## Records provided:
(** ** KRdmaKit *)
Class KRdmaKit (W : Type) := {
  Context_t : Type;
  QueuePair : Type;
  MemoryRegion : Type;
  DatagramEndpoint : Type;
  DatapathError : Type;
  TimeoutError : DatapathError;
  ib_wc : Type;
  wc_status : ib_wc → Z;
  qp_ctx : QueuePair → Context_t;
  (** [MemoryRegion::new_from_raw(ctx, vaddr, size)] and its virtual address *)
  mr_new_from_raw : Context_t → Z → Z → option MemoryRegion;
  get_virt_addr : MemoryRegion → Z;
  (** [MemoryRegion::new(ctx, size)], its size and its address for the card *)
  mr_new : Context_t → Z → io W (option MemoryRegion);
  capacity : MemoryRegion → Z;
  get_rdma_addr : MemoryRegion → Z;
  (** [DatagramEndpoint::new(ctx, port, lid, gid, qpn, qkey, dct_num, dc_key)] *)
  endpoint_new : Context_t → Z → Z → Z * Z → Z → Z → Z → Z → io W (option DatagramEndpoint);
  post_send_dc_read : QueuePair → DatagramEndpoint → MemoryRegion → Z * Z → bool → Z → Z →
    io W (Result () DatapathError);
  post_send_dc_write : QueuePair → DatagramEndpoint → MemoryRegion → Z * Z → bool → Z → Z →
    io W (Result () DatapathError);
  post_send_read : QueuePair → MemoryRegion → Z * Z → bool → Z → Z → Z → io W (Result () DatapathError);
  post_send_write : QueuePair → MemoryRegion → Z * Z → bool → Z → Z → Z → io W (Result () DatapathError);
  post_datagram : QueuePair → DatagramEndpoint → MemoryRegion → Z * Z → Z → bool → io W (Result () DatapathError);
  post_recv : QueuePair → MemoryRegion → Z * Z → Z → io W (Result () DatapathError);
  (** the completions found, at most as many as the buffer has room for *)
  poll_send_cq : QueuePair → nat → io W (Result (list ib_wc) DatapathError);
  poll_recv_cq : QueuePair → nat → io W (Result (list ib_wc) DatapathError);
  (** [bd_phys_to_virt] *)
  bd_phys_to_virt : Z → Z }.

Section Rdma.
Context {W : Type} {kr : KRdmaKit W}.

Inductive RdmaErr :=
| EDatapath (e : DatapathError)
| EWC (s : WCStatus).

---

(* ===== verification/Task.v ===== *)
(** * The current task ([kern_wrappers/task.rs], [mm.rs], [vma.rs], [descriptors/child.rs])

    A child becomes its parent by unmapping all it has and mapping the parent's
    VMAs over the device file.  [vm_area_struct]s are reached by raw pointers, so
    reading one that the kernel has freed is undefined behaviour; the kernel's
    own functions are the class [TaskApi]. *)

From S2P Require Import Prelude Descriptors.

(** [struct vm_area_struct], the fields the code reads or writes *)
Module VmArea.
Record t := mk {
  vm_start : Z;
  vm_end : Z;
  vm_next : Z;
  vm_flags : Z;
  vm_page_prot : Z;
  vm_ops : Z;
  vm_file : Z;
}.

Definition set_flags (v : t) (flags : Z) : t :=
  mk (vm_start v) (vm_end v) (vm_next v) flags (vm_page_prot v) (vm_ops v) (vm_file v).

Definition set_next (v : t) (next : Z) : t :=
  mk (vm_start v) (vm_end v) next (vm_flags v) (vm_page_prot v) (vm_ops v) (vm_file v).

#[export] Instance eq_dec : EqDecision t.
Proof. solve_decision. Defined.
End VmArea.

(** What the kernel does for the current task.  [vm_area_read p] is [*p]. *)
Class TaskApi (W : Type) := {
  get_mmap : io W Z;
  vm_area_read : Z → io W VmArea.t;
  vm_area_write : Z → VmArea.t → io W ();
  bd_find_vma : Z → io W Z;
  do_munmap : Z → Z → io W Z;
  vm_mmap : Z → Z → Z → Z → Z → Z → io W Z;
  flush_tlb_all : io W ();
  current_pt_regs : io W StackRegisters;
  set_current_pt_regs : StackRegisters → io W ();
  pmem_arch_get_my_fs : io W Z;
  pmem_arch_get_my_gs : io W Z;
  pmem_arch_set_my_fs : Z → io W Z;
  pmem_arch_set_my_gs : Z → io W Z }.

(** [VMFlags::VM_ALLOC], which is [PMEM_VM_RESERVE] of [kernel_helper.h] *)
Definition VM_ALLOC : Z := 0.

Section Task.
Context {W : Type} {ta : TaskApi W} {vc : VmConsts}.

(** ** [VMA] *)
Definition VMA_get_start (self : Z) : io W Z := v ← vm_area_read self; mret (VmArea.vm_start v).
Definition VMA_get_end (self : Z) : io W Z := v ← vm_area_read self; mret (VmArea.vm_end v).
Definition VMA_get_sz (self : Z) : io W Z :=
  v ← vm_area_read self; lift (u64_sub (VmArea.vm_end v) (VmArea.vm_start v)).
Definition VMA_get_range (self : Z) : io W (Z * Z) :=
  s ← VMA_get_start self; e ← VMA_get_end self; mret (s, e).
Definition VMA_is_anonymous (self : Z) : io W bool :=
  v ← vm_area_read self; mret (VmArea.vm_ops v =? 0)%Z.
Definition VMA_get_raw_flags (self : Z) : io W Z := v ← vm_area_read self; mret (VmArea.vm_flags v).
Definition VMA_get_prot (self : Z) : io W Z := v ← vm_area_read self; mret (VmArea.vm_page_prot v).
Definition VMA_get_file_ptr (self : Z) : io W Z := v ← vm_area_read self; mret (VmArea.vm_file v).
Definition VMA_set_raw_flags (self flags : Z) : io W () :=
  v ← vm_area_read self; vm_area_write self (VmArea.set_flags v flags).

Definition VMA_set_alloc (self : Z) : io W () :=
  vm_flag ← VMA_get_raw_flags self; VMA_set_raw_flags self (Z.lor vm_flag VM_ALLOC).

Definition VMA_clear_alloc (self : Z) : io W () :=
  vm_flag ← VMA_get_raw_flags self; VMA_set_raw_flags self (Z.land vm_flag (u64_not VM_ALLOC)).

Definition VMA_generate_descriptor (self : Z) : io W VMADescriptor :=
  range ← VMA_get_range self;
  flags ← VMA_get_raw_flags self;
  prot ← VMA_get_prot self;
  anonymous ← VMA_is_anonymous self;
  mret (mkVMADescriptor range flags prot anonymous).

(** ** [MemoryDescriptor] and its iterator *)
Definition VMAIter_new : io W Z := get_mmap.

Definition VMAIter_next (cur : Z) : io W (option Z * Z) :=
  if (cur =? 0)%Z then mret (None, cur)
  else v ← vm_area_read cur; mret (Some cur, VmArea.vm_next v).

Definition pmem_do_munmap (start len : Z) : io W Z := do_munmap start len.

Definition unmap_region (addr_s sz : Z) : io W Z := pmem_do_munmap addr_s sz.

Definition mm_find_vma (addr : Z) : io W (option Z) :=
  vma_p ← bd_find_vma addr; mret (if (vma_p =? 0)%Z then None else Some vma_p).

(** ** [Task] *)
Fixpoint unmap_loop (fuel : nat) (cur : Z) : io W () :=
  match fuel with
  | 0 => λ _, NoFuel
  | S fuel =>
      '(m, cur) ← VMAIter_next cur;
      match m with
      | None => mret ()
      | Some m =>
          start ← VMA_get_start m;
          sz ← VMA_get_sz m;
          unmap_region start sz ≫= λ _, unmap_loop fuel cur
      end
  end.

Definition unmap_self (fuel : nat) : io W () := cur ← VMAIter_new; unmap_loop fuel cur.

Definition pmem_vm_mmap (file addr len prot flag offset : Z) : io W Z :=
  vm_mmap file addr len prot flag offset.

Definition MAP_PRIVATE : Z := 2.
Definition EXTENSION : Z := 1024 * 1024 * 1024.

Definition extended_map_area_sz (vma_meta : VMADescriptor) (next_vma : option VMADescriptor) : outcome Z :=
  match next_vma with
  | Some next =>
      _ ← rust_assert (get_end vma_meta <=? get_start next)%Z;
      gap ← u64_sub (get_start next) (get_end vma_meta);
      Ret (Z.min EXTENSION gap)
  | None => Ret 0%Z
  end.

## Work task:
Of the lines above, extract only those from the line with "vm_area_write : Z → VmArea.t → io W ();" to the line with "v ← vm_area_read self; mret (VmArea.vm_ops", both included, exactly as written.

## Exercise response:
  vm_area_write : Z → VmArea.t → io W ();
  bd_find_vma : Z → io W Z;
  do_munmap : Z → Z → io W Z;
  vm_mmap : Z → Z → Z → Z → Z → Z → io W Z;
  flush_tlb_all : io W ();
  current_pt_regs : io W StackRegisters;
  set_current_pt_regs : StackRegisters → io W ();
  pmem_arch_get_my_fs : io W Z;
  pmem_arch_get_my_gs : io W Z;
  pmem_arch_set_my_fs : Z → io W Z;
  pmem_arch_set_my_gs : Z → io W Z }.

(** [VMFlags::VM_ALLOC], which is [PMEM_VM_RESERVE] of [kernel_helper.h] *)
Definition VM_ALLOC : Z := 0.

Section Task.
Context {W : Type} {ta : TaskApi W} {vc : VmConsts}.

(** ** [VMA] *)
Definition VMA_get_start (self : Z) : io W Z := v ← vm_area_read self; mret (VmArea.vm_start v).
Definition VMA_get_end (self : Z) : io W Z := v ← vm_area_read self; mret (VmArea.vm_end v).
Definition VMA_get_sz (self : Z) : io W Z :=
  v ← vm_area_read self; lift (u64_sub (VmArea.vm_end v) (VmArea.vm_start v)).
Definition VMA_get_range (self : Z) : io W (Z * Z) :=
  s ← VMA_get_start self; e ← VMA_get_end self; mret (s, e).
Definition VMA_is_anonymous (self : Z) : io W bool :=
  v ← vm_area_read self; mret (VmArea.vm_ops v =? 0)%Z.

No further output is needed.